Mike Iyall talks about how tribal sovereignty is covered by the Constitution and the legalities surrounding sovereignty and governments at the federal, city, and county levels.
Bio: Mike Iyall is a Council member of the Cowlitz Indian Tribal and was Vice Chairman until 2016. He is the director of the Cowlitz Tribe scholarship program and serves as tribal historian.
Well tribal sovereignty is covered in the middle of the Declaration of Independence. It’s right in the Constitution. Right midway down the page: “only Congress shall have the power to treat with the Indian tribes.” That sets the stage. So, that means when the tribes talk about a government to government relationship, it means with the federal government. As someone whose had to represent the tribe at state and county and city level–and they start to throw their weight around–I can tell the people that are more educated that if you take it to court you will be told you have no standing. Legal standing is a phrase that means are you empowered to bring a action against these people. Ordinary citizens cannot sue the United States except in areas that U.S. government allows them. Similarly the tribes do not have to allow an outsider to sue them.
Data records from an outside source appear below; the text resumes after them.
Lemma handleSeek_never_throws_witness :
  exists st',
    App.handleSeek CHAPTERS (Some negativeEntryDurations) playingSecondTrack
      600%Q 2000 false
    = App.Returned st'.
Proof.
  apply (handleSeek_never_throws CHAPTERS (Some negativeEntryDurations)
           playingSecondTrack 600%Q 2000 false).
  apply CHAPTERS_have_tracks.
Defined.

(** X14: a seek that resolves to another track than the loaded one (or with
    nothing loaded) switches to it: the audio source becomes that track's
    file, the position the offset of the target within the track, clamped to
    the track; the loaded-track record and both indices become the resolved
    pair, the published progress the clamped target. *)
Theorem handleSeek_switches_track :
  forall (chs : list Chapter) (ad : option AudioDurationsData)
         (st : App.State) (targetProgress : Q) (now : Z) (playStarts : bool)
         (audio : App.HTMLAudioElement) (c t : Z) (trk : Track),
    let clamped := Qmax 0 (Qmin targetProgress (getTotalDuration chs ad)) in
    App.audioRef st = Some audio ->
    App.isAudioStarted st = true ->
    App.getCurrentAudioTrack chs ad clamped
    = Some {| App.chapterIndex := c; App.trackIndex := t |} ->
    App.trackAt chs c t = Some trk ->
    App.currentAudioIndexRef st
    <> Some {| App.chapterIndex := c; App.trackIndex := t |} ->
    App.handleSeek chs ad st targetProgress now playStarts
    = App.Returned
        {| App.audioRef :=
             Some {| App.src := audioFile trk;
                     App.currentTime :=
                       Qmax 0
                         (Qmin (clamped - getChapterStartTime chs ad c
                                - getTrackStartTime chs ad c t)
                               (getTrackDuration ad (audioFile trk)));
                     App.paused := negb playStarts |};
           App.currentAudioIndexRef :=
             Some {| App.chapterIndex := c; App.trackIndex := t |};
           App.currentChapterIndex := c;
           App.currentTrackIndex := t;
           App.currentProgress := clamped;
           App.isAudioStarted := true;
           App.chapterStartTimeRef := now |}.
Proof.
  intros chs ad st targetProgress now playStarts audio c t trk clamped
         Haudio Hstarted Hres Htrk Hne.
  unfold App.handleSeek. fold clamped.
  rewrite Haudio, Hstarted. simpl negb. cbv iota. rewrite Hres. cbv zeta.
  simpl App.chapterIndex. simpl App.trackIndex.
  rewrite (handleSeek_loop_is_getTrackStartTime chs ad c t trk Htrk), Htrk.
  assert (Hsw : match App.currentAudioIndexRef st with
                | Some currentAudio =>
                  negb (App.chapterIndex currentAudio =? c)
                  || negb (App.trackIndex currentAudio =? t)
                | None => true
                end = true).
  { destruct (App.currentAudioIndexRef st) as [[c' t']|]; [|reflexivity].
    simpl. destruct (Z.eqb_spec c' c) as [->|]; [|reflexivity].
    destruct (Z.eqb_spec t' t) as [->|]; [|reflexivity].
    now contradiction Hne. }
  rewrite Hsw. simpl. reflexivity.
Qed.

Lemma handleSeek_switches_track_witness :
  App.handleSeek CHAPTERS (Some threeTrackDurations) playingSecondTrack
    185%Q 2000 true
  = App.Returned
      {| App.audioRef :=
           Some {| App.src := "a_02_01.mp3";
                   App.currentTime :=
                     Qmax 0
                       (Qmin (Qmax 0
                                (Qmin 185
                                   (getTotalDuration CHAPTERS
                                      (Some threeTrackDurations)))
                              - getChapterStartTime CHAPTERS
                                  (Some threeTrackDurations) 1
                              - getTrackStartTime CHAPTERS
                                  (Some threeTrackDurations) 1 0)
                             (getTrackDuration (Some threeTrackDurations)
                                "a_02_01.mp3"));
                   App.paused := negb true |};
         App.currentAudioIndexRef :=
           Some {| App.chapterIndex := 1; App.trackIndex := 0 |};
         App.currentChapterIndex := 1;
         App.currentTrackIndex := 0;
         App.currentProgress :=
           Qmax 0 (Qmin 185 (getTotalDuration CHAPTERS (Some threeTrackDurations)));
         App.isAudioStarted := true;
         App.chapterStartTimeRef := 2000 |}.
Proof.
  apply (handleSeek_switches_track CHAPTERS (Some threeTrackDurations)
           playingSecondTrack 185%Q 2000 true
           {| App.src := "a_01_02.mp3"; App.currentTime := 5%Q;
              App.paused := false |}
           1 0 {| audioFile := "a_02_01.mp3" |});
    try reflexivity.
  discriminate.
Defined.

(** X15: a seek keeps the published progress within [[0, totalDuration]]:
    when the total is non-negative and the progress was in that range, it
    still is after [handleSeek], whatever the target. *)
Theorem handleSeek_keeps_progress_in_range :
  forall (chs : list Chapter) (ad : option AudioDurationsData)
         (st : App.State) (targetProgress : Q) (now : Z) (playStarts : bool),
    (0 <= getTotalDuration chs ad)%Q ->
    (0 <= App.currentProgress st)%Q ->
    (App.currentProgress st <= getTotalDuration chs ad)%Q ->
    let st' := App.final (App.handleSeek chs ad st targetProgress now playStarts) in
    (0 <= App.currentProgress st')%Q /\
    (App.currentProgress st' <= getTotalDuration chs ad)%Q.
Proof.
  intros chs ad st targetProgress now playStarts Htot Hlo Hhi st'. subst st'.
  unfold App.handleSeek.
  destruct (App.audioRef st) as [audio|]; [|now split].
  destruct (negb (App.isAudioStarted st)); [now split|].
  destruct (App.getCurrentAudioTrack chs ad _) as [at_|]; [|now split].
  cbv zeta.
  destruct (App.handleSeek_loop chs ad _ _ _ _); [|now split].
  destruct (App.trackAt chs _ _); [|now split].
  simpl. now apply clamp_bounds.
Qed.

Lemma handleSeek_keeps_progress_in_range_witness :
  (0 <= App.currentProgress
          (App.final (App.handleSeek CHAPTERS None playingSecondTrack
                        (-50)%Q 2000 true)))%Q /\
  (App.currentProgress
     (App.final (App.handleSeek CHAPTERS None playingSecondTrack
                   (-50)%Q 2000 true))
   <= getTotalDuration CHAPTERS None)%Q.
Proof.
  apply (handleSeek_keeps_progress_in_range CHAPTERS None playingSecondTrack
           (-50)%Q 2000 true); q_concrete.
Defined.

(** X16: a seek to the end of the timeline or beyond is ignored: when no
    chapter duration is negative and the total is at least the sum of the
    chapter durations, a target at or past the total resolves to no track
    and [handleSeek] returns the state as it was. *)
Theorem handleSeek_at_the_end_is_ignored :
  forall (chs : list Chapter) (ad : option AudioDurationsData)
         (st : App.State) (targetProgress : Q) (now : Z) (playStarts : bool),
    (forall k, 0 <= getChapterDuration chs ad k)%Q ->
    (sumChapterDurations chs ad (List.length chs) 0 0
     <= getTotalDuration chs ad)%Q ->
    (getTotalDuration chs ad <= targetProgress)%Q ->
    App.handleSeek chs ad st targetProgress now playStarts = App.Returned st.
Proof.
  intros chs ad st targetProgress now playStarts Hnn Hsum Htarget.
  unfold App.handleSeek.
  destruct (App.audioRef st) as [audio|]; [|reflexivity].
  destruct (negb (App.isAudioStarted st)); [reflexivity|].
  cbv zeta.
  assert (Hnone : App.getCurrentAudioTrack chs ad
                    (Qmax 0 (Qmin targetProgress (getTotalDuration chs ad)))
                  = None).
  { apply getCurrentAudioTrack_loop_None; [assumption|].
    apply Qle_trans with (Qmin targetProgress (getTotalDuration chs ad)).
    - apply Q.min_glb; lra.
    - apply Q.le_max_r. }
  now rewrite Hnone.
Qed.

Lemma handleSeek_at_the_end_is_ignored_witness :
  App.handleSeek CHAPTERS None playingSecondTrack 1800%Q 2000 true
  = App.Returned playingSecondTrack.
Proof.
  apply (handleSeek_at_the_end_is_ignored CHAPTERS None playingSecondTrack
           1800%Q 2000 true).
  - apply fallback_chapters_nonneg.
  - q_concrete.
  - q_concrete.
Defined.

(** ** The driver keeps its record, its audio element and its indices in step *)

Section DriverInvariant.

Variable chs : list Chapter.
Variable ad : option AudioDurationsData.

Lemma consistent_loaded st c t file audio :
  App.isAudioStarted st = true ->
  App.currentAudioIndexRef st
  = Some {| App.chapterIndex := c; App.trackIndex := t |} ->
  App.currentChapterIndex st = c -> App.currentTrackIndex st = t ->
  App.audioRef st = Some audio -> App.src audio = file ->
  App.getAudioFilePath chs c t = Some file ->
  consistent chs st.
Proof.
  intros Hs Hr Hc Ht Ha Hsrc Hf. unfold consistent. rewrite Hr. simpl.
  repeat split; try assumption. exists audio. now subst file.
Qed.

Lemma getAudioFilePath_trackAt c t trk :
  App.trackAt chs c t = Some trk ->
  App.getAudioFilePath chs c t = Some (audioFile trk).
Proof. intros H. unfold App.getAudioFilePath. now rewrite H. Qed.

(** Closes [consistent] for a state whose fields are in view. *)
Ltac loaded c t file :=
  eapply (consistent_loaded _ c t file); simpl;
  solve [ reflexivity | eassumption | congruence
        | apply getAudioFilePath_trackAt; eassumption ].

Lemma handleSeek_consistent st target now playStarts :
  consistent chs st ->
  consistent chs (App.final (App.handleSeek chs ad st target now playStarts)).
Proof.
  intros Hinv. unfold App.handleSeek.
  destruct (App.audioRef st) as [audio|] eqn:Ha; [|exact Hinv].
  destruct (App.isAudioStarted st) eqn:Hs; [|exact Hinv]. simpl negb. cbv iota.
  destruct (App.getCurrentAudioTrack chs ad _) as [[c t]|]; [|exact Hinv].
  cbv zeta. simpl App.chapterIndex. simpl App.trackIndex.
  destruct (App.handleSeek_loop chs ad c (Z.to_nat t) 0 0%Q); [|exact Hinv].
  destruct (App.trackAt chs c t) as [trk|] eqn:Ht; [|exact Hinv].
  unfold consistent in Hinv.
  destruct (App.currentAudioIndexRef st) as [[c' t']|] eqn:Hr.
  - simpl in Hinv. destruct Hinv as (_ & Hc & Htr & audio' & Ha' & Hf).
    rewrite Ha in Ha'. injection Ha' as <-.
    cbn [App.chapterIndex App.trackIndex].
    destruct (Z.eqb_spec c' c) as [->|Hne]; simpl.
    + destruct (Z.eqb_spec t' t) as [->|Hne]; simpl.
      * loaded c t (App.src audio).
      * loaded c t (audioFile trk).
    + loaded c t (audioFile trk).
  - simpl.
    loaded c t (audioFile trk).
Qed.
The city, the state cannot sue a tribe. Counties are lesser entities, cities are even farther down the food chain. Only the federal government can deal with the tribe. And it’s both a–it’s called sovereign immunity–but it’s also a significant responsibility. We have environmental groups that come to us and ask us for help on oil trains and coal trains, because we have sovereign immunity. So and we also have that inherent responsibility to take care of it, you know.